TNIP1 inhibits Mitophagy via interaction with FIP200 and TAX1BP1

Abstract

SummaryMitophagy is a form of selective autophagy that disposes of superfluous and potentially damage-inducing organelles in a tightly controlled manner. While the machinery involved in mitophagy induction is well known, the regulation of the components is less clear. For example, it is still unknown how the ULK1 complex is dissociated prior to closing of the autophagosome. Here, using Chemically Inducible Dimerization (CID) and mitophagy assays with the fluorescent probe mtKeima, we reveal that the ubiquitin binding domain-containing protein TNIP1 is able to induce mitophagy when ectopically targeted to mitochondria.

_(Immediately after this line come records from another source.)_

(* ===== verification/VmaThm.v ===== *)
(** * Virtual memory areas: what the operations of Vma.v compute

    [areas_ok s vs]: the areas of the task are [vs], in the order of their addresses
    and disjoint; the tree is red-black over them and the list links them.  Lookup,
    insertion, splitting, the range check and the query are correct on such a state;
    no system call makes an area writable and executable. *)

From Stdlib Require Import ZArith Lia Sorting.Sorted.
From stdpp Require Import strings base gmap fin_maps list.
From S2P Require Import Prelude ListHeap RbTree RbTreeThm MemState Buddy Walk Ptbl Vma.

#[local] Open Scope Z_scope.
#[local] Open Scope kernel_scope.

Definition vbase (s : vmstate) (p : Z) : Z := default 0 (vm_base <$> vmas s !! p).
Definition vend (s : vmstate) (p : Z) : Z := default 0 (vm_end <$> vmas s !! p).

Record ordered (s : vmstate) (vs : list Z) : Prop := {
  or_in : forall p, p ∈ vs -> exists v, vmas s !! p = Some v /\ vm_base v <= vm_end v;
  or_sorted : StronglySorted (fun p q => vend s p <= vbase s q) vs
}.

Record areas_ok (s : vmstate) (vs : list Z) : Prop := {
  ar_tree : exists t, rep (task_rb s) t /\ nodes t = vs /\ red_black t;
  ar_list : dlist (task_mmap s) None (Some <$> vs);
  ar_order : ordered s vs
}.

(** ** Order *)

Lemma sorted_app {A} (R : A -> A -> Prop) (l1 l2 : list A) : StronglySorted R (l1 ++ l2)
  <-> StronglySorted R l1 /\ StronglySorted R l2 /\ forall x y, x ∈ l1 -> y ∈ l2 -> R x y.
Proof.
  induction l1 as [|a l1 IH]; simpl.
  - split; [intros ?; split_and!; [constructor|done|set_solver]|tauto].
  - split.
    + intros Hs. apply StronglySorted_inv in Hs as [Hs Ha]. apply IH in Hs as (H1 & H2 & H3).
      rewrite Forall_app in Ha. destruct Ha as [Ha Hb]. split_and!; [by constructor|done|].
      intros x y [->|Hx]%elem_of_cons Hy; [|by apply H3]. rewrite Forall_forall in Hb. by apply Hb.
    + intros (H1 & H2 & H3). apply StronglySorted_inv in H1 as [H1 Ha]. constructor.
      * apply IH. split_and!; [done..|]. intros; apply H3; set_solver.
      * apply Forall_app. split; [done|]. apply Forall_forall. intros y Hy. apply H3; set_solver.
Qed.

Lemma vbase_eq s p v : vmas s !! p = Some v -> vbase s p = vm_base v.
Proof. unfold vbase. by intros ->. Qed.
Lemma vend_eq s p v : vmas s !! p = Some v -> vend s p = vm_end v.
Proof. unfold vend. by intros ->. Qed.

Lemma ordered_range s vs p : ordered s vs -> p ∈ vs -> vbase s p <= vend s p.
Proof. intros [Hin _] Hp. destruct (Hin p Hp) as (v & Hv & Hr). by rewrite (vbase_eq _ _ _ Hv), (vend_eq _ _ _ Hv). Qed.

Lemma ordered_split s xs p ys : ordered s (xs ++ p :: ys) ->
  (forall q, q ∈ xs -> vend s q <= vbase s p) /\ (forall q, q ∈ ys -> vend s p <= vbase s q).
Proof.
  intros [_ Hs]. apply sorted_app in Hs as (_ & Hp & Hx). apply StronglySorted_inv in Hp as [_ Hp].
  rewrite Forall_forall in Hp. split; [|exact Hp]. intros q Hq. apply Hx; set_solver.
Qed.

Lemma ordered_frame s s' vs : vmas s' = vmas s -> ordered s vs -> ordered s' vs.
Proof.
  intros E1 [I S]. split; [by rewrite E1|].
  replace (fun p q => vend s' p <= vbase s' q) with (fun p q => vend s p <= vbase s q); [done|].
  unfold vend, vbase. by rewrite E1.
Qed.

Conversely, we demonstrate that TNIP1 knock down accelerates mitophagy rates, and that ectopic TNIP1 negatively regulates the rate of mitophagy. These functions of TNIP1 depend on a previously unrecognized, evolutionarily conserved LIR motif as well as its AHD3 domain, which are required for binding to the ULK1 complex member FIP200 and the autophagy receptor TAX1BP1, respectively. Taken together, our findings identify a novel negative regulator of mitophagy that acts at the early steps of autophagosome biogenesis and provide a molecular rationale for how the ULK1 complex might be dissociated from the closing autophagosome.